Author | Yaa Gyasi |
---|---|
Audio read by | Bahni Turpin |
Language | English |
Publisher | Alfred A. Knopf |
Publication date | September 1, 2020 |
Publication place | United States |
Media type | Print (hardcover and paperback), e-book, audio |
Pages | 288 |
ISBN | 978-0-525-65818-4 (hardcover) |
OCLC | 1119065931 |
813/.6 | |
LC Class | PS3607.Y37 T73 2020 |
Transcendent Kingdom is the second novel by Ghanaian American author Yaa Gyasi, published in 2020 by Alfred A. Knopf. Transcendent Kingdom was found by Literary Hub to have made 17 lists of the best books of 2020. [1]
The novel follows 28-year-old Gifty, a PhD candidate in neuroscience in her fifth year at Stanford University, and her Ghanaian-American mother, who is suffering from a deep depression.
While experimenting on lab mice for her research, Gifty gets a call that her mother is not feeling well. She sends for her mother so she can take care of her and is overwhelmed by the remembrance of the first time her mother fell into a similar depression, when Gifty was 11.
Gifty's mother and her father, affectionately nick-named The Chin-chin man, were Ghanaians who met and married late.

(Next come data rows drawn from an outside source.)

(* ===== verification/Slashing.v ===== *)
(** * Slashing: liveness updates, jailing and slashing of validators

    Models [src/chain-abci/src/app/jail_account.rs],
    [src/chain-abci/src/app/slash_accounts.rs] and [update_validator_liveness] of
    [src/chain-abci/src/app/mod.rs]. *)

From stdpp Require Import base tactics option list gmap strings.
From Stdlib Require Import ZArith Lia.
From S2P Require Import Prelude Text Codec Milli Coin Crypto Merkle Params Account TxTypes.
From S2P Require Import Validation BitVec Events Punishment Genesis Storage EnclaveProtocol.
From S2P Require Import AppState.

(** [Display] of a staking address. *)
Definition address_to_string `{Hex} (a : StakedStateAddress) : str :=
  match a with BasicRedeem r => bstr "0x" ++ hex_encode r end.

Definition kvpair (k : TendermintEventKey) (v : list byte) : KVPair :=
  {| kv_key := event_key_to_vec k; kv_value := v |}.
Definition account_kvpair `{Hex} (a : StakedStateAddress) : KVPair :=
  kvpair AccountKey (address_to_string a).

(** A vote in the commit of the previous block. *)
Record VoteInfo := { vote_validator : option (list byte); signed_last_block : bool }.

Section slashing.
Context `{Hashes, Secp256k1, Scale, BitVecLib, KeyValueDB, StarlingTree, Hex, !EnclaveProxy}.

(** ** Liveness *)

Definition update_vote (block_height : Z) (state : ChainNodeState) (vote_info : VoteInfo) :
  option ChainNodeState :=
  raw ← vote_validator vote_info;
  address ← unwrap (validator_address_try_from raw);
  let p := punishment_of state in
  match validator_liveness p !! address with
  | Some liveness_tracker =>
      t ← liveness_update liveness_tracker block_height (signed_last_block vote_info);
      Some (set_vpunishment state (with_liveness p (<[address := t]> (validator_liveness p))))
  | None => Some state
  end.

Fixpoint update_validator_liveness (state : ChainNodeState) (block_height : Z)
    (votes : list VoteInfo) : option ChainNodeState :=
  match votes with
  | [] => Some state
  | v :: votes => state ← update_vote block_height state v;
                  update_validator_liveness state block_height votes
  end.

(** ** Jailing *)

Definition jail_account (self : ChainNodeApp) (staking_address : StakedStateAddress)
    (punishment_kind : PunishmentKind) : run Error ChainNodeApp :=
  account ?← Some (get_account staking_address (uncommitted_account_root_hash self) (accounts self));
  if is_jailed account then Some (Ok self)
  else
    s ← last_state self;
    let account := jail_until account (as_u64 (block_time s + get_jail_duration (params_of s)))
                     punishment_kind in
    '(new_root, _, accs) ← update_account account (uncommitted_account_root_hash self) (accounts self);
    let self := set_accounts self new_root accs in
    Some (Ok (set_power_changed self
                (<[staking_address := vote_power_zero]> (power_changed_in_block self)))).

(** ** Slashing *)

(** The body of the loop over the accounts to slash. *)
Definition slash_account (self : ChainNodeApp) (staking_address : StakedStateAddress) :
  run Error ChainNodeApp :=
  account ?← Some (get_account staking_address (uncommitted_account_root_hash self) (accounts self));
  if negb (is_jailed account) then None
  else
    s ← last_state self;
    let p := punishment_of s in
    schedule ← slashing_schedule p !! staking_address;
    let s := set_vpunishment s (with_schedule p (delete staking_address (slashing_schedule p))) in
    '(account, slashed) ← slash account (slash_ratio schedule) (punishment_kind schedule);
    slashed_amount ?← Some (map_err (λ _, InvalidSum) slashed);
    bonus ?← Some (map_err (λ _, InvalidSum) (coin_add (period_bonus (pool_of s)) slashed_amount));
    let self := set_pool_updated (set_last_state self (set_pool s (with_bonus (pool_of s) bonus))) true in
    '(new_root, _, accs) ← update_account account (uncommitted_account_root_hash self) (accounts self);
    Some (Ok (set_accounts self new_root accs)).

Fixpoint slash_accounts (self : ChainNodeApp) (accounts_to_slash : list StakedStateAddress) :
  run Error ChainNodeApp :=
  match accounts_to_slash with
  | [] => Some (Ok self)
  | a :: l => self ?← slash_account self a; slash_accounts self l
  end.

Definition accounts_to_slash (s : ChainNodeState) : list StakedStateAddress :=
  fst <$> filter (λ e, can_slash e.2 (block_time s) = true)
            (btree_iter (slashing_schedule (punishment_of s))).

Definition slash_eligible_accounts (self : ChainNodeApp) : run Error (ChainNodeApp * Event) :=
  s ← last_state self;
  let l := accounts_to_slash s in
  self ?← slash_accounts self l;
  Some (Ok (self, {| field_type := event_type_to_string SlashValidators;
                     event_attributes := account_kvpair <$> l |})).

(** ** The slashing proportion *)

(** The sum is an [i64]. *)
Definition get_total_vote_power (self : ChainNodeApp) : Milli :=
  milli_new (as_u64 (as_i64 (sum_by snd (btree_iter (voting_power self))))) 0.

Definition voting_percent_sqrt (self : ChainNodeApp) (s : ChainNodeState)
    (a : StakedStateAddress) : option Milli :=
  account ← unwrap (get_account a (account_root (top_level s)) (accounts self));
  power ← vote_power_from_coin (bonded account);
  validator_voting_percent ← milli_div (milli_new power 0) (get_total_vote_power self);
  milli_sqrt validator_voting_percent.

Definition get_slashing_proportion (self : ChainNodeApp) (l : list StakedStateAddress) :
  option SlashRatio :=
  s ← last_state self;
  millis ← mapM (voting_percent_sqrt self s) l;
  let slashing_proportion := milli_from_millis (as_u64 (sum_by Datatypes.id millis)) in
  unwrap (slash_ratio_try_from
            (Z.min (milli_new 1 0) (milli_mul slashing_proportion slashing_proportion))).
End slashing.

(** ** Supply *)

Lemma total_stake_nonneg `{Hashes} m : accmap_ok m → 0 ≤ total_stake m.
Proof.
  induction m as [|k a m Hk IH] using map_ind; intros Hm; [done|].
  rewrite total_stake_insert_fresh by done. apply map_Forall_insert in Hm as [[_ Ha] Hm]; [|done].
  specialize (IH Hm). destruct Ha as (_ & Hb & Hu & _). unfold stake_total. ints.
Qed.

Lemma total_stake_ge `{Hashes} m k a : accmap_ok m → m !! k = Some a → stake_total a ≤ total_stake m.
Proof.
  intros Hm Hk. rewrite (total_stake_delete m k a Hk).
  assert (accmap_ok (delete k m)) as Hd by by apply map_Forall_delete.
  pose proof (total_stake_nonneg _ Hd). lia.
Qed.

Section supply.
Context `{Hashes, Secp256k1, BitVecLib, KeyValueDB, ScaleLaws, StarlingLaws, Hex, !EnclaveProxy}.

(** The accounts of the uncommitted root. *)
Definition app_holds (self : ChainNodeApp) (m : accmap) : Prop :=
  holds (accounts self) (uncommitted_account_root_hash self) m.

(** The coins of the accounts and of the rewards pool. *)
Definition supply (s : ChainNodeState) (m : accmap) : Z := total_stake m + period_bonus (pool_of s).

(** An account of the map sits under the key of its address. *)
Lemma staked_key_lookup m a acct :
  accmap_ok m → m !! to_stake_key a = Some acct →
  staked_key acct = to_stake_key a ∧ staked_state_ok acct.
Proof. intros Hm Ha. by destruct (Hm _ _ Ha). Qed.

They had a brilliant son, Nana, and after his birth Gifty's mother, seeking a better life for her child, relocated to Huntsville, Alabama where a cousin of hers was studying. Gifty's mother was forced to take menial jobs, eventually become a caretaker to abusive and racist elderly patients. Gifty's father eventually relocated to America to be with his family but was only able to find unstable work as a janitor.
Gifty was born a few years later, and was an unwanted pregnancy.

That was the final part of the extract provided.